BACKGROUND: Mice homozygous for the spontaneous wooly mutation (abbreviated wly) are recognized as early as 3-4 weeks of age by the rough or matted appearance of their coats. Previous genetic analysis has placed wly in a 5.9 Mb interval on Chromosome 11 that contains over 200 known genes. Assignment of wly to one of these genes is needed in order to provide probes that would ultimately facilitate a complete molecular analysis of that gene's role in the normal and disrupted development of the mammalian integument. RESULTS: Here, a large intraspecific backcross family was used to genetically map wly to a smaller (0.8 Mb) span on mouse Chromosome 11 that includes fewer than 20 genes. DNA sequencing of the coding regions in two of these candidates known to be expressed in skin has revealed a 955 bp, wly-specific deletion. This deletion, which lies within the coordinates of both Slc5a10 [for solute carrier family 5 (sodium/glucose cotransporter), member 10] and Fam83g (for family with sequence similarity 83, member G), alters the splicing of mutant Fam83g transcripts only, and is predicted to result in a severely truncated (probably non-functional) protein product. CONCLUSION: We suggest that this mutation in Fam83g is the likely basis of the mouse wooly phenotype.

The juvenile alopecia mutation (jal) maps to mouse Chromosome 2, and is an allele of GATA binding protein 3 (Gata3).

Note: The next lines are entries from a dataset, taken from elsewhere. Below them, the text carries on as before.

Lemma place_food_snake (g g' : Game) draws :
  place_food g draws = Some g' -> snake g' = snake g.
Proof.
  unfold place_food. destruct (place_food_loop _ _ _ _); [|discriminate].
  intros E; inversion E; reflexivity.
Qed.

Lemma direction_eqb_eq (a b : Direction) : direction_eqb a b = true <-> a = b.
Proof. destruct a, b; simpl; split; congruence. Qed.

Lemma opposite_neq (d : Direction) : opposite d <> d.
Proof. destruct d; discriminate. Qed.

Lemma turn_guard_true (D t : Direction) :
  t <> D /\ t <> opposite D ->
  negb (direction_eqb D t) && negb (direction_eqb (opposite D) t) = true.
Proof.
  intros [H1 H2].
  destruct (direction_eqb D t) eqn:E1; [apply direction_eqb_eq in E1; congruence|].
  destruct (direction_eqb (opposite D) t) eqn:E2;
    [apply direction_eqb_eq in E2; congruence|reflexivity].
Qed.

Lemma turn_guard_false (D t : Direction) :
  t = D \/ t = opposite D ->
  negb (direction_eqb D t) && negb (direction_eqb (opposite D) t) = false.
Proof.
  intros [-> | ->]; destruct D; reflexivity.
Qed.

(** ** The claims *)

(** C4: within one tick with baseline heading [D] (the heading at tick
    start), a [Turn t] sets the heading to [t] exactly when [t] is neither
    [D] nor [opposite D] and is otherwise ignored; every later command of the
    tick is judged against the same [D]; so whatever the commands, the
    heading at the end of the window is never [opposite D]. *)
Theorem poll_commands_baseline (D : Direction) :
  (forall s t, t <> D /\ t <> opposite D ->
     snd (poll_commands D s [Turn t]) = set_direction s t)
  /\ (forall s t, t = D \/ t = opposite D ->
     snd (poll_commands D s [Turn t]) = s)
  /\ (forall s t rest,
     poll_commands D s (Turn t :: rest)
     = poll_commands D (snd (poll_commands D s [Turn t])) rest)
  /\ (forall s cmds, direction s = D ->
     direction (snd (poll_commands D s cmds)) <> opposite D).
Proof.
  split; [|split; [|split]].
  - intros s t H. simpl. rewrite turn_guard_true by exact H. reflexivity.
  - intros s t H. simpl. rewrite turn_guard_false by exact H. reflexivity.
  - intros s t rest. reflexivity.
  - intros s cmds Hs.
    assert (Inv : direction s <> opposite D)
      by (rewrite Hs; intros E; symmetry in E; exact (opposite_neq D E)).
    clear Hs. revert s Inv.
    induction cmds as [|[|t] rest IH]; intros s Inv; simpl; try exact Inv.
    apply IH.
    destruct (direction_eqb D t) eqn:E1; simpl; [exact Inv|].
    destruct (direction_eqb (opposite D) t) eqn:E2; simpl; [exact Inv|].
    intros E; rewrite E in E2; destruct D; discriminate.
Qed.

(** Two quick presses on a snake heading [Up]: [Left], then [Down]; the
    second is judged against [Up] and ignored. *)
Lemma poll_commands_baseline_witness :
  snd (poll_commands Up (mkSnake [] Up) [Turn Left])
    = set_direction (mkSnake [] Up) Left
  /\ direction (snd (poll_commands Up (mkSnake [] Up) [Turn Left; Turn Down]))
     <> opposite Up.
Proof.
  split.
  - apply (proj1 (poll_commands_baseline Up)). split; discriminate.
  - apply (proj2 (proj2 (proj2 (poll_commands_baseline Up)))). reflexivity.
Defined.

(** C5: on a snake with at least two segments whose next head [nh] (the head
    moved one cell along the heading) exists, [has_bitten_itself] returns,
    and returns [true] exactly when [nh] is the segment at some index [i]
    with [0 < i < len - 1], i.e. neither the head nor the tail. *)
Theorem has_bitten_itself_spec (g : Game) (hp nh : Point)
  (Hhead : get_head_point (snake g) = Some hp)
  (Hnext : transform hp (direction (snake g)) 1 = Some nh)
  (Hlen : (2 <= List.length (body (snake g)))%nat) :
  exists b, has_bitten_itself g = Some b /\
    (b = true <-> exists i, (0 < i < List.length (body (snake g)) - 1)%nat
                         /\ nth_error (body (snake g)) i = Some nh).
Proof.
  unfold has_bitten_itself. rewrite Hhead, Hnext.
  destruct (body (snake g)) as [|a rest] eqn:Eb; [simpl in Hlen; lia|].
  destruct rest as [|c rest']; [simpl in Hlen; lia|].
  set (l := a :: c :: rest').
  simpl List.length. simpl Nat.eqb. cbv iota beta.
  replace (S (S (List.length rest')) - 1)%nat with (Nat.pred (List.length l))
    by (subst l; reflexivity).
  rewrite vec_remove_last by (subst l; discriminate).
  subst l. change (removelast (a :: c :: rest')) with (a :: removelast (c :: rest')).
  set (r := removelast (c :: rest')).
  simpl vec_remove. cbv iota beta.
  eexists; split; [reflexivity|].
  rewrite existsb_point_In, In_iff_nth_error.
  split.
  - intros [j Hj].
    assert (Hjl : (j < List.length (c :: rest') - 1)%nat).
    { assert (Hs : nth_error r j <> None) by congruence.
      apply nth_error_Some in Hs. subst r.
      rewrite length_removelast in Hs by discriminate. exact Hs. }
    exists (S j). split; [simpl in *; lia|].
    simpl nth_error. rewrite <- nth_error_removelast by exact Hjl. exact Hj.
  - intros [i [Hi Hn]]. destruct i as [|j]; [lia|].
    exists j. subst r. rewrite nth_error_removelast by (simpl in *; lia). exact Hn.
Qed.

Lemma has_bitten_itself_spec_witness :
  exists b, has_bitten_itself food_ahead_20x20 = Some b /\
    (b = true <-> exists i,
       (0 < i < List.length (body (snake food_ahead_20x20)) - 1)%nat
       /\ nth_error (body (snake food_ahead_20x20)) i = Some (mkPoint 11 10)).
Proof.
  apply (has_bitten_itself_spec food_ahead_20x20 (mkPoint 10 10) (mkPoint 11 10));
    vm_compute; [reflexivity | reflexivity | lia].
Defined.

(** C6: on a board of positive width and height, [has_collided_with_wall]
    returns, and returns [true] exactly when the head sits on the edge in the
    direction of travel: [y = 0] heading [Up], [x = width - 1] heading
    [Right], [y = height - 1] heading [Down], [x = 0] heading [Left]. *)
Theorem has_collided_with_wall_spec (g : Game) (hp : Point)
  (Hw : 1 <= width g) (Hh : 1 <= height g)
  (Hhead : get_head_point (snake g) = Some hp) :
  has_collided_with_wall g =
    Some (match direction (snake g) with
          | Up => y hp =? 0
          | Right => x hp =? width g - 1
          | Down => y hp =? height g - 1
          | Left => x hp =? 0
          end).
Proof.
  unfold has_collided_with_wall, sub16. rewrite Hhead.
  apply N.leb_le in Hw. apply N.leb_le in Hh.
  destruct (direction (snake g)); [reflexivity| rewrite Hw | rewrite Hh |];
    reflexivity.
Qed.
(** Decoding the base64 text of a buffer gives the buffer back. *)
Lemma fromBase64_toBase64 bytes : Buffer.fromBase64 (Buffer.toBase64 bytes) = bytes.
Proof.
  unfold Buffer.fromBase64.
  assert (H : forall n bytes, (String.length bytes <= n)%nat ->
                Buffer.bytesOfSextets (Buffer.sextetsOf (Buffer.toBase64 bytes)) = bytes).
  2:{ by apply (H (String.length bytes)). }
  clear bytes. intros n. induction n as [n IH] using lt_wf_ind. intros bytes Hlen.
  destruct bytes as [|a [|b [|c r]]].
  - reflexivity.
  - pose proof (N_of_ascii_bound a) as Ha.
    cbn [Buffer.toBase64]. cbv zeta.
    rewrite !sextetsOf_cons by div_lia.
    cbn [Buffer.sextetsOf Ascii.eqb Bool.eqb]. cbn [Buffer.bytesOfSextets].
    f_equal. apply ascii_of_N_eq. div_lia.
  - pose proof (N_of_ascii_bound a) as Ha. pose proof (N_of_ascii_bound b) as Hb.
    cbn [Buffer.toBase64]. cbv zeta.
    rewrite !sextetsOf_cons by div_lia.
    cbn [Buffer.sextetsOf Ascii.eqb Bool.eqb]. cbn [Buffer.bytesOfSextets]. cbv zeta.
    f_equal; [|f_equal]; apply ascii_of_N_eq; div_lia.
  - pose proof (N_of_ascii_bound a) as Ha. pose proof (N_of_ascii_bound b) as Hb.
    pose proof (N_of_ascii_bound c) as Hc.
    cbn [Buffer.toBase64]. cbv zeta.
    rewrite !sextetsOf_cons by div_lia.
    cbn [Buffer.bytesOfSextets]. cbv zeta.
    rewrite (IH (String.length r)); [|cbn in Hlen; lia|lia].
    f_equal; [|f_equal; [|f_equal]]; apply ascii_of_N_eq; div_lia.
Qed.

(** *** A path is longer than the directories on the way to it *)

(** The length of a path, counted over its pieces: every piece and one
    separator. *)
Lemma splitOn_weight sep s :
  list_sum (List.map (fun x => S (String.length x)) (splitOn sep s)) = S (String.length s).
Proof.
  unfold list_sum. induction s as [|c r IH]; [reflexivity|]. cbn [splitOn].
  destruct (Ascii.eqb c sep).
  - cbn [List.map fold_right String.length] in *. lia.
  - pose proof (splitOn_nonempty sep r) as Hne.
    destruct (splitOn sep r) as [|h t]; [done|].
    cbn [List.map fold_right String.length] in *. lia.
Qed.

Lemma weight_filter (f : string -> nat) (p : string -> bool) l :
  (list_sum (List.map f (List.filter p l)) <= list_sum (List.map f l))%nat.
Proof.
  unfold list_sum. induction l as [|x l IH]; [reflexivity|]. cbn [List.filter].
  destruct (p x); cbn [List.map fold_right]; lia.
Qed.

Lemma weight_prefixes (f : string -> nat) l pre :
  In pre (prefixes l) ->
  pre <> [] /\ (list_sum (List.map f pre) <= list_sum (List.map f l))%nat.
Proof.
  unfold list_sum. revert pre.
  induction l as [|x l IH]; intros pre Hin; [destruct Hin|].
  cbn [prefixes] in Hin. destruct Hin as [<-|Hin].
  - split; [discriminate|]. cbn [List.map fold_right]. lia.
  - apply in_map_iff in Hin as (pre' & <- & Hin').
    destruct (IH pre' Hin') as [_ Hle]. split; [discriminate|].
    cbn [List.map fold_right]. lia.
Qed.

Lemma fromSegments_length l :
  l <> [] ->
  String.length (Path.fromSegments l) = list_sum (List.map (fun x => S (String.length x)) l).
Proof.
  intros Hne. unfold Path.fromSegments, list_sum. rewrite length_append.
  cbn [String.length].
  induction l as [|x l IH]; [done|].
  destruct l as [|y l].
  - cbn [joinWith List.map fold_right]. lia.
  - specialize (IH ltac:(discriminate)).
    change (joinWith "/" (x :: y :: l)) with (x +:+ "/" +:+ joinWith "/" (y :: l)).
    rewrite !length_append. cbn [List.map fold_right String.length] in *. lia.
Qed.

BACKGROUND: Mice homozygous for the juvenile alopecia mutation (jal) display patches of hair loss that appear as soon as hair develops in the neonatal period and persist throughout life. Although a report initially describing this mouse variant suggested that jal maps to mouse Chromosome 13, our preliminary mapping analysis did not support that claim. RESULTS: To map jal to a particular mouse chromosome, we produced a 103-member intraspecific backcross panel that segregated for jal, and typed it for 93 PCR-scorable, microsatellite markers that are located throughout the mouse genome. Only markers from the centromeric tip of Chromosome 2 failed to segregate independently from jal, suggesting that jal resides in that region. To more precisely define jal's location, we characterized a second, 374-member backcross panel for the inheritance of five microsatellite markers from proximal Chromosome 2. This analysis restricted jal's position between D2Mit359 and D2Mit80, an interval that includes Il2ra (for interleukin 2 receptor, alpha chain), a gene that is known to be associated with alopecia areata in humans. Complementation testing with an engineered null allele of Il2ra, however, showed that jal is a mutation in a distinct gene. To further refine the location of jal, the 374-member panel was typed for a set of four single-nucleotide markers located between D2Mit359 and D2Mit80, identifying a 0.55 Mb interval where jal must lie. This span includes ten genes-only one of which, Gata3 (for GATA binding protein 3)-is known to be expressed in skin. Complementation testing between jal and a Gata3 null allele produced doubly heterozygous, phenotypically mutant offspring. CONCLUSIONS: The results presented indicate that the jal mutation is a mutant allele of the Gata3 gene on mouse Chromosome 2. We therefore recommend that the jal designation be changed to Gata3jal, and suggest that this mouse variant may provide an animal model for at least some forms of focal alopecia that have their primary defect in the hair follicle and lack an inflammatory component.